[Data items]

Lemma insertAll_Permutation {V} (es es' : list (string * V))
    (m : gmap string V) :
  NoDup es.*1 -> es ≡ₚ es' -> insertAll es m = insertAll es' m.
Proof.
  intros Hnd Hp. assert (NoDup es'.*1) as Hnd' by by rewrite <- Hp.
  apply map_eq. intros k.
  destruct (decide (k ∈ es.*1)) as [Hk|Hk].
  - apply list_elem_of_fmap in Hk as ([k' v] & -> & Hin). simpl.
    rewrite (insertAll_NoDup es m k' v) by done.
    rewrite (insertAll_NoDup es' m k' v); [done..|]. by rewrite <- Hp.
  - rewrite insertAll_notin by done.
    rewrite insertAll_notin; [done|]. by rewrite <- Hp.
Qed.


(** The string found at [ks]. *)
Definition strAt (v : value) (ks : list string) : option string :=
  match path v ks with Some (Str s) => Some s | _ => None end.

(** What the elements of a list yield, one after the other; nothing when
    some element yields nothing. *)
Fixpoint collect {A X} (dec : A -> option (list X)) (xs : list A)
  : option (list X) :=
  match xs with
  | [] => Some []
  | x :: xs' => r ← dec x; rs ← collect dec xs'; Some (r ++ rs)%list
  end.

(** The same with the position of each element, counted from [i]. *)
Fixpoint collectIdx {A X} (dec : nat -> A -> option (list X)) (i : nat)
    (xs : list A) : option (list X) :=
  match xs with
  | [] => Some []
  | x :: xs' =>
      r ← dec i x; rs ← collectIdx dec (S i) xs'; Some (r ++ rs)%list
  end.

(** The route table a filter refers to. *)
Definition filterRefs (filter : value) : option (list string) :=
  rdsName ← strAt filter ["typedConfig"; "rds"; "routeConfigName"];
  Some [rdsName].

Definition chainRefs (filterchain : value) : option (list string) :=
  filters ← arrAt filterchain ["filters"]; collect filterRefs filters.

(** The route tables a listener refers to, in document order. *)
Definition listenerRefs (listener : value) : option (list string) :=
  filterChains ← arrAt listener ["activeState"; "listener"; "filterChains"];
  collect chainRefs filterChains.

(** The action of a route as far as extraction reads it: the name of a
    single cluster, or the names of a weighted-cluster set. *)
Inductive action :=
| SingleCluster (name : string)
| WeightedSet (names : list string).

Definition namesOf (a : action) : list string :=
  match a with
  | SingleCluster name => [name]
  | WeightedSet names => names
  end.

Definition weightedRefs (cluster : value) : option (list string) :=
  cdsName ← strAt cluster ["name"]; Some [cdsName].

(** A route has the field [route]; its action is a weighted-cluster set
    if the key [weightedClusters] is present, a single cluster
    otherwise. *)
Definition routeAction (virtualRoutes : value) : option action :=
  match path virtualRoutes ["route"] with
  | Some (Map virtualRoute) =>
      match index_ok virtualRoute "weightedClusters" with
      | Some weightedClusters =>
          clusters ← arrAt weightedClusters ["clusters"];
          names ← collect weightedRefs clusters;
          Some (WeightedSet names)
      | None =>
          cdsName ← strAt (Map virtualRoute) ["cluster"];
          Some (SingleCluster cdsName)
      end
  | _ => None
  end.

Definition routeRefs (virtualRoutes : value) : option (list string) :=
  namesOf <$> routeAction virtualRoutes.

Definition hostRefs (virtualHost : value) : option (list string) :=
  routes ← arrAt virtualHost ["routes"]; collect routeRefs routes.

(** The clusters a route table refers to, in document order. *)
Definition routeTableRefs (route : value) : option (list string) :=
  virtualHosts ← arrAt route ["routeConfig"; "virtualHosts"];
  collect hostRefs virtualHosts.

(** One entry of a list of a config dump: its position in that list, its
    name and, for a listener and a route table, the names it refers
    to. *)
Inductive report :=
| ListenerReport (idx : nat) (name : string) (refs : list string)
| RouteTableReport (idx : nat) (name : string) (refs : list string)
| ClusterReport (idx : nat) (name : string).

Definition listenerReport (idx : nat) (listener : value)
  : option (list report) :=
  name ← strAt listener ["activeState"; "listener"; "name"];
  refs ← listenerRefs listener;
  Some [ListenerReport idx name refs].

Definition routeTableReport (idx : nat) (route : value)
  : option (list report) :=
  name ← strAt route ["routeConfig"; "name"];
  refs ← routeTableRefs route;
  Some [RouteTableReport idx name refs].

Definition clusterReport (idx : nat) (cluster : value)
  : option (list report) :=
  name ← strAt cluster ["cluster"; "name"];
  Some [ClusterReport idx name].

(** The entries of one list of a dump, numbered from 0. *)
Definition listReports (dec : nat -> value -> option (list report))
    (kv : string * value) : option (list report) :=
  match kv.2 with Arr xs => collectIdx dec 0 xs | _ => None end.

(** The entries of the lists of a dump, list after list in the order
    the lists are visited. *)
Definition dumpReports (dec : nat -> value -> option (list report))
    (v : value) : option (list report) :=
  match v with Map dump => collect (listReports dec) dump | _ => None end.

Definition fieldReports (kv : string * value) : option (list report) :=
  let (key, v) := kv in
  if String.eqb key "listenerConfig" then dumpReports listenerReport v
  else if String.eqb key "routeConfig" then dumpReports routeTableReport v
  else if String.eqb key "clusterConfig" then dumpReports clusterReport v
  else Some [].

Definition xdsReports (xds : value) : option (list report) :=
  match xds with Map fields => collect fieldReports fields | _ => None end.

Definition configReports (config : value) : option (list report) :=
  xdsConfig ← arrAt config ["xdsConfig"]; collect xdsReports xdsConfig.

(** Everything a snapshot reports, in the order of the scan: client
    entry after client entry, config entry after config entry, the
    fields of a config entry and the lists of a dump in the order
    [range] visits them, the entries of a list in list order.  Nothing
    when some entry lacks a field extraction reads. *)
Definition snapshotReports (data : object) : option (list report) :=
  configs ← arrAt (Map data) ["config"]; collect configReports configs.

(** The listeners, route tables and clusters among the reports. *)
Definition listenersOf (rs : list report)
  : list (nat * (string * list string)) :=
  omap (fun r => match r with
                 | ListenerReport idx name refs => Some (idx, (name, refs))
                 | _ => None
                 end) rs.

Definition routeTablesOf (rs : list report)
  : list (nat * (string * list string)) :=
  omap (fun r => match r with
                 | RouteTableReport idx name refs => Some (idx, (name, refs))
                 | _ => None
                 end) rs.

Definition clustersOf (rs : list report) : list (nat * string) :=
  omap (fun r => match r with
                 | ClusterReport idx name => Some (idx, name)
                 | _ => None
                 end) rs.

(** Name and references of each reported listener (route table), and the
    name of each reported cluster, in scan order. *)
Definition reportedListeners (rs : list report)
  : list (string * list string) :=
  (listenersOf rs).*2.

Definition reportedRouteTables (rs : list report)
  : list (string * list string) :=
  (routeTablesOf rs).*2.

Definition reportedClusters (rs : list report) : list string :=
  (clustersOf rs).*2.

(** What the loop body of a category does with one report. *)
Definition applyReport (st : xdsMaps) (r : report) : xdsMaps :=
  match r with
  | ListenerReport idx name refs =>
      set_ldsToRds name (AddAll treeset.NewWithStringComparator refs)
        (set_lds name ("LDS" ++ Itoa idx) st)
  | RouteTableReport idx name refs =>
      set_rdsToCds name (AddAll treeset.NewWithStringComparator refs)
        (set_rds name ("RDS" ++ Itoa idx) st)
  | ClusterReport idx name => set_cds name ("CDS" ++ Itoa idx) st
  end.

(** A loop body that does to the state what its element yields, and
    panics when the element yields nothing. *)
Definition follows {X St} (d : option (list X)) (step : St -> X -> St)
    (s : St) (r : outcome St) : Prop :=
  r = match d with Some xs => Ok (fold_left step xs s) | None => Panic end.

Section Follows.

Context {A X St : Type}.
Variable step : St -> X -> St.

Lemma forEach_follows (dec : A -> option (list X))
    (body : A -> St -> outcome St) xs s :
  (forall x s, follows (dec x) step s (body x s)) ->
  follows (collect dec xs) step s (forEach body xs s).
Proof.
  unfold follows. intros Hb. revert s.
  induction xs as [|x xs IH]; intros s; simpl; [done|].
  rewrite Hb. destruct (dec x) as [r|]; simpl; [|done].
  rewrite IH. destruct (collect dec xs) as [rs|]; simpl; [|done].
  by rewrite fold_left_app.
Qed.

Lemma forIdx_follows (dec : nat -> A -> option (list X))
    (body : nat -> A -> St -> outcome St) i xs s :
  (forall i x s, follows (dec i x) step s (body i x s)) ->
  follows (collectIdx dec i xs) step s (forIdx body i xs s).
Proof.
  unfold follows. intros Hb. revert i s.
  induction xs as [|x xs IH]; intros i s; simpl; [done|].
  rewrite Hb. destruct (dec i x) as [r|]; simpl; [|done].
  rewrite IH. destruct (collectIdx dec (S i) xs) as [rs|]; simpl; [|done].
  by rewrite fold_left_app.
Qed.

Lemma elem_of_collect (dec : A -> option (list X)) xs ys y :
  collect dec xs = Some ys ->
  y ∈ ys <-> exists x r, x ∈ xs /\ dec x = Some r /\ y ∈ r.
Proof.
  revert ys. induction xs as [|x xs IH]; intros ys; simpl.
  - intros [= <-]. split; [by intros ?%elem_of_nil|].
    by intros (? & ? & ?%elem_of_nil & _).
  - destruct (dec x) as [r|] eqn:Hx; simpl; [|done].
    destruct (collect dec xs) as [rs|]; simpl; [|done].
    intros [= <-]. rewrite elem_of_app, (IH rs eq_refl). split.
    + intros [Hy|(x' & r' & Hx' & Hr' & Hy)].
      * exists x, r. split; [by left|done].
      * exists x', r'. split; [by right|done].
    + intros (x' & r' & Hx' & Hr' & Hy).
      apply elem_of_cons in Hx' as [->|Hx'].
      * left. congruence.
      * right. by exists x', r'.
Qed.

Lemma collect_is_Some (dec : A -> option (list X)) xs ys x :
  collect dec xs = Some ys -> x ∈ xs -> is_Some (dec x).
Proof.
  revert ys. induction xs as [|x' xs IH]; intros ys Hys Hx;
    [by apply elem_of_nil in Hx|].
  simpl in Hys. destruct (dec x') as [r|] eqn:Hr; [|done]. simpl in Hys.
  destruct (collect dec xs) as [rs|]; [|done].
  apply elem_of_cons in Hx as [->|Hx]; [by eexists|]. by eapply IH.
Qed.

End Follows.

(** *** Each loop body follows what its element reports *)

Lemma scanFilter_follows f s :
  follows (filterRefs f) treeset.Add s (scanFilter f s).
Proof.
  unfold follows, scanFilter, filterRefs, strAt.
  by_type f. by_type (index m "typedConfig"). by_type (index m0 "rds").
  by_type (index m1 "routeConfigName").
Qed.

Lemma scanFilterChain_follows fc s :
  follows (chainRefs fc) treeset.Add s (scanFilterChain fc s).
Proof.
  unfold scanFilterChain, chainRefs, arrAt.
  by_type fc. by_type (index m "filters").
  apply forEach_follows, scanFilter_follows.
Qed.

Lemma scanWeightedCluster_follows c s :
  follows (weightedRefs c) treeset.Add s (scanWeightedCluster c s).
Proof.
  unfold follows, scanWeightedCluster, weightedRefs, strAt.
  by_type c. by_type (index m "name").
Qed.

Lemma scanRoute_follows r s :
  follows (routeRefs r) treeset.Add s (scanRoute r s).
Proof.
  unfold scanRoute, routeRefs, routeAction, arrAt, strAt.
  by_type r. by_type (index m "route").
  destruct (index_ok m0 "weightedClusters") as [wc|]; simpl.
  - by_type wc. by_type (index m1 "clusters").
    pose proof (forEach_follows treeset.Add weightedRefs scanWeightedCluster
                  xs s scanWeightedCluster_follows) as H.
    unfold follows in *. rewrite H.
    by destruct (collect weightedRefs xs).
  - by_type (index m0 "cluster").
Qed.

Work item
What is wanted is every line from the first line of the entries through the line that contains "rdsName ← strAt", given again exactly.

Response area
Lemma insertAll_Permutation {V} (es es' : list (string * V))
    (m : gmap string V) :
  NoDup es.*1 -> es ≡ₚ es' -> insertAll es m = insertAll es' m.
Proof.
  intros Hnd Hp. assert (NoDup es'.*1) as Hnd' by by rewrite <- Hp.
  apply map_eq. intros k.
  destruct (decide (k ∈ es.*1)) as [Hk|Hk].
  - apply list_elem_of_fmap in Hk as ([k' v] & -> & Hin). simpl.
    rewrite (insertAll_NoDup es m k' v) by done.
    rewrite (insertAll_NoDup es' m k' v); [done..|]. by rewrite <- Hp.
  - rewrite insertAll_notin by done.
    rewrite insertAll_notin; [done|]. by rewrite <- Hp.
Qed.


(** The string found at [ks]. *)
Definition strAt (v : value) (ks : list string) : option string :=
  match path v ks with Some (Str s) => Some s | _ => None end.

(** What the elements of a list yield, one after the other; nothing when
    some element yields nothing. *)
Fixpoint collect {A X} (dec : A -> option (list X)) (xs : list A)
  : option (list X) :=
  match xs with
  | [] => Some []
  | x :: xs' => r ← dec x; rs ← collect dec xs'; Some (r ++ rs)%list
  end.

(** The same with the position of each element, counted from [i]. *)
Fixpoint collectIdx {A X} (dec : nat -> A -> option (list X)) (i : nat)
    (xs : list A) : option (list X) :=
  match xs with
  | [] => Some []
  | x :: xs' =>
      r ← dec i x; rs ← collectIdx dec (S i) xs'; Some (r ++ rs)%list
  end.

(** The route table a filter refers to. *)
Definition filterRefs (filter : value) : option (list string) :=
  rdsName ← strAt filter ["typedConfig"; "rds"; "routeConfigName"];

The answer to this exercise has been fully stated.